An Austrian Christmas Carol?

Apparently the Ludwig von Mises Institute, a libertarian think tank, publishes a perennial blog post called “In Defense of Scrooge.” Yeah, as in Ebenezer Scrooge, the infamous miser from Dickens’ A Christmas Carol. Scrooge has become a byword for foul-tempered penny-pinching and disdain for those worse off than oneself. Yet the LvMI post claims exactly the opposite: that Scrooge is an exemplar of a free-market employer.

Shocking to hear, at first, but this is the Mises Institute’s modus operandi. They are what you might call “market fundamentalists,” and believe that any ‘problem’ with markets is really a problem with government rules restricting market forces and causing inefficiency.

Never mind the fact that neoclassical economists (otherwise known as “everyone but the LvMI”)  agree that certain natural markets will always break down if left to their own devices. If anyone can fish for salmon and everyone thinks about himself, the rational thing to do is to catch as many salmon as you can before anyone else does—what you don’t catch, you can’t sell, and it probably won’t be there tomorrow. The salmon will be fished out, in a classic tragedy of the commons.

And while Scrooge may indeed be an efficient economic actor in the eyes of the Mises Institute, his treatment of Bob Cratchit may not be optimal. As this essay suggests (and economic research supports), a little altruism can go a long way. Each lump of coal in the fire is, in essence, capital investment: warm fingers allow Cratchit to do more clerical work, and in turn make more money for Scrooge.

Okay, but let’s look at A Christmas Carol again. Maybe there’s something counterintuitive about it after all.

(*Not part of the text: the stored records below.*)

(** * Personal AI Home Agent: connection lifecycle and command execution

    A shallow embedding of [personalai-agent/agent.py].  The agent keeps a
    websocket to a remote server, decodes the commands it receives, runs them
    against the local Home Assistant REST API and answers with a correlated
    reply.

    Python values decoded from JSON are the inductive [pyval]; a Python
    [dict] with string keys is a [gmap string pyval].  Effects (HTTP calls,
    websocket sends, task creation, sleeps) are recorded in a chronological
    trace kept in the agent state; the outside world (the local API, the
    transport) is an oracle that answers from the trace so far.  Exceptions
    are the [Raise] outcome of a small state-and-error monad.  Only
    subclasses of [Exception] are modelled: task cancellation is not. *)

From stdpp Require Import gmap strings list fin_maps pretty.
From Stdlib Require Import ZArith SpecFloat Ascii.

#[local] Set Warnings "-register-all".
#[local] Open Scope Z_scope.
#[local] Open Scope string_scope.

(** ** Values *)

(** What [json.loads] and [resp.json()] produce. *)
Inductive pyval : Type :=
  | PNone
  | PBool (b : bool)
  | PInt (z : Z)
  | PFloat (f : spec_float)
  | PStr (s : string)
  | PList (l : list pyval)
  | PDict (d : gmap string pyval).

Abbreviation dict := (gmap string pyval).

(** [type(v).__name__], as it appears in the interpreter's messages. *)
Definition type_name (v : pyval) : string :=
  match v with
  | PNone => "NoneType"
  | PBool _ => "bool"
  | PInt _ => "int"
  | PFloat _ => "float"
  | PStr _ => "str"
  | PList _ => "list"
  | PDict _ => "dict"
  end.

(** ** Exceptions *)

Inductive exn_class : Type :=
  | JSONDecodeError
  | WSServerHandshakeError
  | AttributeError
  | TypeError
  | ValueError
  | ClientError
  | TimeoutError
  | OtherException.

Record exn : Type := Exn { exn_class_of : exn_class; exn_str : string }.

Inductive res (A : Type) : Type :=
  | Ok (a : A)
  | Raise (e : exn).
Arguments Ok {A} a.
Arguments Raise {A} e.

(** ** The interpreter's behaviour outside the typed fragment

    Two builtins are only reached with arguments the annotations of the
    source exclude; what they return there is left to the interpreter:
    [str()] of a float or a container, and [dict.update] applied to
    something that is not a mapping (it either raises or merges the pairs
    it can read). *)
Class PyRuntime : Type := {
  str_compound : pyval -> string;
  update_nonmapping : dict -> pyval -> res dict
}.

(** ** Builtins on decoded values *)

(** [str(v)], which is what an f-string field [{v}] inserts. *)
Definition py_str `{PyRuntime} (v : pyval) : string :=
  match v with
  | PNone => "None"
  | PBool true => "True"
  | PBool false => "False"
  | PInt z => pretty z
  | PStr s => s
  | PFloat _ | PList _ | PDict _ => str_compound v
  end.

(** [bool(v)], the test of [if v:]. *)
Definition py_truthy (v : pyval) : bool :=
  match v with
  | PNone => false
  | PBool b => b
  | PInt z => negb (Z.eqb z 0)
  | PFloat (S754_zero _) => false
  | PFloat _ => true
  | PStr s => negb (String.eqb s "")
  | PList l => match l with [] => false | _ => true end
  | PDict d => negb (bool_decide (d = ∅))
  end.

(** [v == s] for a string literal [s]. *)
Definition py_eq_str (v : pyval) (s : string) : bool :=
  match v with
  | PStr t => String.eqb t s
  | _ => false
  end.
(** X3. The profile object is constructed before the status of the
    structure is looked at: when [ValidationProfile()] raises, [validate]
    raises for every package, also for one that is not well formed and
    would never have reached the profile stage. *)
Theorem profile_constructor_failure_aborts_every_run
    (sdict : PyVal) (details : StructureDetails) (e : PyExc) :
  validate_package_structure_dict fs to_validate = Ok (sdict, details) ->
  ValidationProfile_init fs = Raise e ->
  forall log,
    validate fs to_validate log
    = (Raise e, log ++ [CallStructure to_validate; NewValidationProfile]).
Proof.
  intros Hs Hp log. rewrite validate_run.
  destruct (validate_cases fs to_validate)
    as [(e' & Hs' & Ho & Ht)
       | [(sdict' & details' & e' & Hs' & Hp' & Ho & Ht)
         | (sdict' & details' & profile & out & evs & Hs' & Hp' & Hst & Ho & Ht)]];
    congruence.
Qed.

(** The outcome of a run whose structure check and profile constructor
    returned, from the run of the guarded blocks. *)
Lemma outcome_of_stages (sdict : PyVal) (details : StructureDetails)
    (profile : ProfObj) :
  validate_package_structure_dict fs to_validate = Ok (sdict, details) ->
  ValidationProfile_init fs = Ok profile ->
  exists out evs,
    SchemaStageRun fs details (initial_locals profile) out evs
    /\ outcome fs to_validate
       = match out with
         | Ok st => Ok (report_of sdict details st)
         | Raise e => Raise e
         end
    /\ trace fs to_validate
       = CallStructure to_validate :: NewValidationProfile :: evs.
Proof.
  intros Hs Hp.
  destruct (validate_cases fs to_validate)
    as [(e' & Hs' & Ho & Ht)
       | [(sdict' & details' & e' & Hs' & Hp' & Ho & Ht)
         | (sdict' & details' & profile' & out & evs & Hs' & Hp' & Hst & Ho & Ht)]];
    try congruence.
  rewrite Hs in Hs'. injection Hs' as <- <-.
  rewrite Hp in Hp'. injection Hp' as <-.
  now exists out, evs.
Qed.
(** * tortoise_typer.model_typer: a shallow embedding

  The Python module [tortoise_typer/model_typer.py] builds a command-line
  interface (list / show / create / edit / delete) for one Tortoise ORM
  model.  This file embeds the module function by function and proves
  properties of the field-type mapper, of the synthesized signatures and of
  the five command handlers.

  Layout: Python values and strings; dictionaries; the library objects the
  module consumes (fields, models, [inspect], typer markers); exceptions and
  the effect monad; the persistence layer and the console; then the module
  itself, and finally the theorems. *)

From Stdlib Require Import ZArith Ascii.
From stdpp Require Import base strings list gmap pretty.

Local Open Scope Z_scope.

(** ** Python values *)

(** The values a model attribute or a command-line argument can hold.  A
  timestamp or a date is carried by its [str()] rendering, the only thing the
  module ever does with one. *)
Inductive py_value :=
| VNone
| VBool (b : bool)
| VInt (n : Z)
| VStr (s : string)
| VDatetime (iso : string)
| VDate (iso : string).

Global Instance py_value_eq_dec : EqDecision py_value.
Proof. solve_decision. Defined.

(** [v is None] *)
Definition is_None (v : py_value) : bool :=
match v with VNone => true | _ => false end.

(** [str(v)], which is also what an f-string field [{v}] expands to. *)
Definition py_str (v : py_value) : string :=
match v with
| VNone => "None"
| VBool true => "True"
| VBool false => "False"
| VInt n => pretty n
| VStr s => s
| VDatetime iso => iso
| VDate iso => iso
end.

(** ** Strings *)

Definition newline : string := String (ascii_of_nat 10) EmptyString.

(** [sep.join(parts)] *)
Fixpoint join (sep : string) (parts : list string) : string :=
match parts with
| [] => ""
| [s] => s
| s :: rest => s +:+ sep +:+ join sep rest
end.

Definition upper_ascii (c : ascii) : ascii :=
let n := nat_of_ascii c in
if ((97 <=? n)%nat && (n <=? 122)%nat)%bool then ascii_of_nat (n - 32) else c.

(** [s.upper()] on the ASCII letters; other characters are left as they are. *)
Fixpoint upper (s : string) : string :=
match s with
| EmptyString => EmptyString
| String c rest => String (upper_ascii c) (upper rest)
end.

(** ** Dictionaries

  A Python [dict] keeps its keys in insertion order and holds each key once:
  an association list whose keys are pairwise distinct ([PyDict.wf]). *)
Module PyDict.

Definition t (V : Type) := list (string * V).

Definition keys {V} (d : t V) : list string := d.*1.

Definition wf {V} (d : t V) : Prop := NoDup (keys d).

(** [d.copy()]: a new dictionary with the same items. *)
Definition copy {V} (d : t V) : t V := d.

(** [d.get(k)] *)
Fixpoint get {V} (k : string) (d : t V) : option V :=
  match d with
  | [] => None
  | (k', v) :: rest => if decide (k' = k) then Some v else get k rest
  end.

(** [d.pop(k)]: the value stored under [k] and the dictionary without that
    key, or [None] where Python raises [KeyError]. *)
Fixpoint pop {V} (k : string) (d : t V) : option (V * t V) :=
  match d with
  | [] => None
  | (k', v) :: rest =>
      if decide (k' = k) then Some (v, rest)
      else match pop k rest with
           | Some (x, rest') => Some (x, (k', v) :: rest')
           | None => None
           end
  end.

End PyDict.

(** ** Exceptions *)

Inductive exn :=
| DoesNotExist
| TypeError (msg : string)
| AttributeError (msg : string)
| KeyError (key : string)
| ValueError (msg : string)
| OperationalError (msg : string).

Global Instance exn_eq_dec : EqDecision exn.
Proof. solve_decision. Defined.

Inductive result (A : Type) :=
| Ok (a : A)
| Raise (e : exn).
Arguments Ok {A} a.
Arguments Raise {A} e.

(** ** Type objects

  What an annotation can evaluate to in this module.  The module imports the
  class with [from datetime import datetime], so the name [datetime] denotes
  the class [datetime.datetime]; an attribute of that class which is one of
  its methods evaluates to a method descriptor, which is not a type. *)
Inductive py_object :=
| py_int
| py_bool
| py_str_type
| py_datetime
| py_date
| py_method (owner : py_object) (attr : string).

Global Instance py_object_eq_dec : EqDecision py_object.
Proof. solve_decision. Defined.

(** [isinstance(o, type)] *)
Definition is_type (o : py_object) : bool :=
match o with
| py_method _ _ => false
| _ => true
end.

(** The five scalar types of the command line. *)
Definition scalar_types : list py_object :=
[py_int; py_bool; py_datetime; py_date; py_str_type].

(** [datetime.<attr>] with [datetime] the class imported at line 2.  The class
  [datetime.datetime] has a method [date()] (the date part of a timestamp). *)
Definition datetime_getattr (attr : string) : py_object :=
py_method py_datetime attr.

(** ** Tortoise fields *)
Module fields.

(** The class of a field object, as far as the [isinstance] tests of the
    mapper can tell. *)
Inductive field_class :=
| IntField
| BooleanField
| DatetimeField
| DateField
| OtherField (cls : string).

Global Instance field_class_eq_dec : EqDecision field_class.
Proof. solve_decision. Defined.

(** [auto_now] and [auto_now_add] exist on some field classes only:
    [None] is an absent attribute. *)
Record Field := {
  cls : field_class;
  pk : bool;
  null : bool;
  default : py_value;
  auto_now : option bool;
  auto_now_add : option bool
}.

Definition isinstance (f : Field) (c : field_class) : bool :=
  bool_decide (cls f = c).

(** [hasattr(field, a) and field.a] *)
Definition hasattr_and (a : option bool) : bool :=
  match a with Some b => b | None => false end.

End fields.

(** ** typer markers and [inspect] signatures *)
Module typer.

(** The first argument of [Argument(...)] and [Option(...)]: the literal
    [...] marks a required parameter, [None] an optional one. *)
Inductive marker := Ellipsis | PyNone.

Inductive info :=
| Argument (default : marker) (help : option string)
| Option (default : marker).

Global Instance marker_eq_dec : EqDecision marker.
Proof. solve_decision. Defined.
Global Instance info_eq_dec : EqDecision info.
Proof. solve_decision. Defined.

Definition info_default (i : info) : marker :=
  match i with Argument d _ => d | Option d => d end.

End typer.

Module inspect.

Inductive kind :=
| POSITIONAL_ONLY
| POSITIONAL_OR_KEYWORD
| VAR_POSITIONAL
| KEYWORD_ONLY
| VAR_KEYWORD.

Global Instance kind_eq_dec : EqDecision kind.
Proof. solve_decision. Defined.

Definition kind_rank (k : kind) : nat :=
  match k with
  | POSITIONAL_ONLY => 0
  | POSITIONAL_OR_KEYWORD => 1
  | VAR_POSITIONAL => 2
  | KEYWORD_ONLY => 3
  | VAR_KEYWORD => 4
  end.

(** [inspect.Parameter] ([Parameter] is a reserved word of the prover). *)
Record Param := {
  name : string;
  kind_of : kind;
  default : typer.info;
  annotation : py_object
}.

Global Instance Param_eq_dec : EqDecision Param.
Proof. solve_decision. Defined.

(** The loop of [Signature.__init__]: parameter kinds may not decrease and
    no name may occur twice.  (Its third test, a parameter without default
    after one with a default, never fires here: every parameter of this
    module is built with a default.) *)
Fixpoint validate (top_kind : kind) (params : list string)
    (parameters : list Param) : result unit :=
  match parameters with
  | [] => Ok tt
  | param :: rest =>
      if (kind_rank (kind_of param) <? kind_rank top_kind)%nat
      then Raise (ValueError "wrong parameter order")
      else if bool_decide (name param ∈ params)
      then Raise (ValueError ("duplicate parameter name: " +:+ name param))
      else validate (kind_of param) (params ++ [name param]) rest
  end.

(** [Signature(parameters)] *)
Definition Signature (parameters : list Param) : result (list Param) :=
  match validate POSITIONAL_ONLY [] parameters with
  | Ok _ => Ok parameters
  | Raise e => Raise e
  end.

End inspect.

(** ** Models and the objects handed to the application *)
Module models.

(** A model class: its name, its field mapping [_meta.fields_map] in declared
    order, and its [__str__]. *)
Record Model := {
  __name__ : string;
  __repr__ : string;
  fields_map : PyDict.t fields.Field;
  __str__ : gmap string py_value → string
}.

End models.

(** What an integrator can pass to [ModelTyper(...)]. *)
Inductive supplied :=
| ModelClass (m : models.Model)
| OtherClass (name repr : string)
| NamedObject (name : string)
| PlainObject (type_name : string).

(** [o.__name__]: classes, functions and modules have one; an integer, a
    string or a model instance has none. *)
Definition getattr___name__ (o : supplied) : result string :=
  match o with
  | ModelClass m => Ok (models.__name__ m)
  | OtherClass n _ => Ok n
  | NamedObject n => Ok n
  | PlainObject ty =>
      Raise (AttributeError ("'" +:+ ty +:+ "' object has no attribute '__name__'"))
  end.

We have to ask: why does Dickens portray miserliness in itself as being bad? Certainly it’s bad to mistreat your workers (and, contrary to the Mises analysis, Cratchit’s working conditions were pretty bad). And the labor market of Victorian London was so saturated with people that employers didn’t really need to have standards.

Unfortunately, even if “market conditions” allow for something to happen, that doesn’t make it perfectly okay.

Anyway, as far as I can tell, "miserliness” and the “spirit of Christmas” go hand in hand; that is, they are both tied in some way to Christian ideas of virtue. After all, Dante pits misers and spendthrifts against each other in his Inferno’s fourth circle. Why is it a sin against God? Because neither type of person gives the appropriate amount to charity (or, directly to the Church).

What that appropriate amount is, I'm not sure.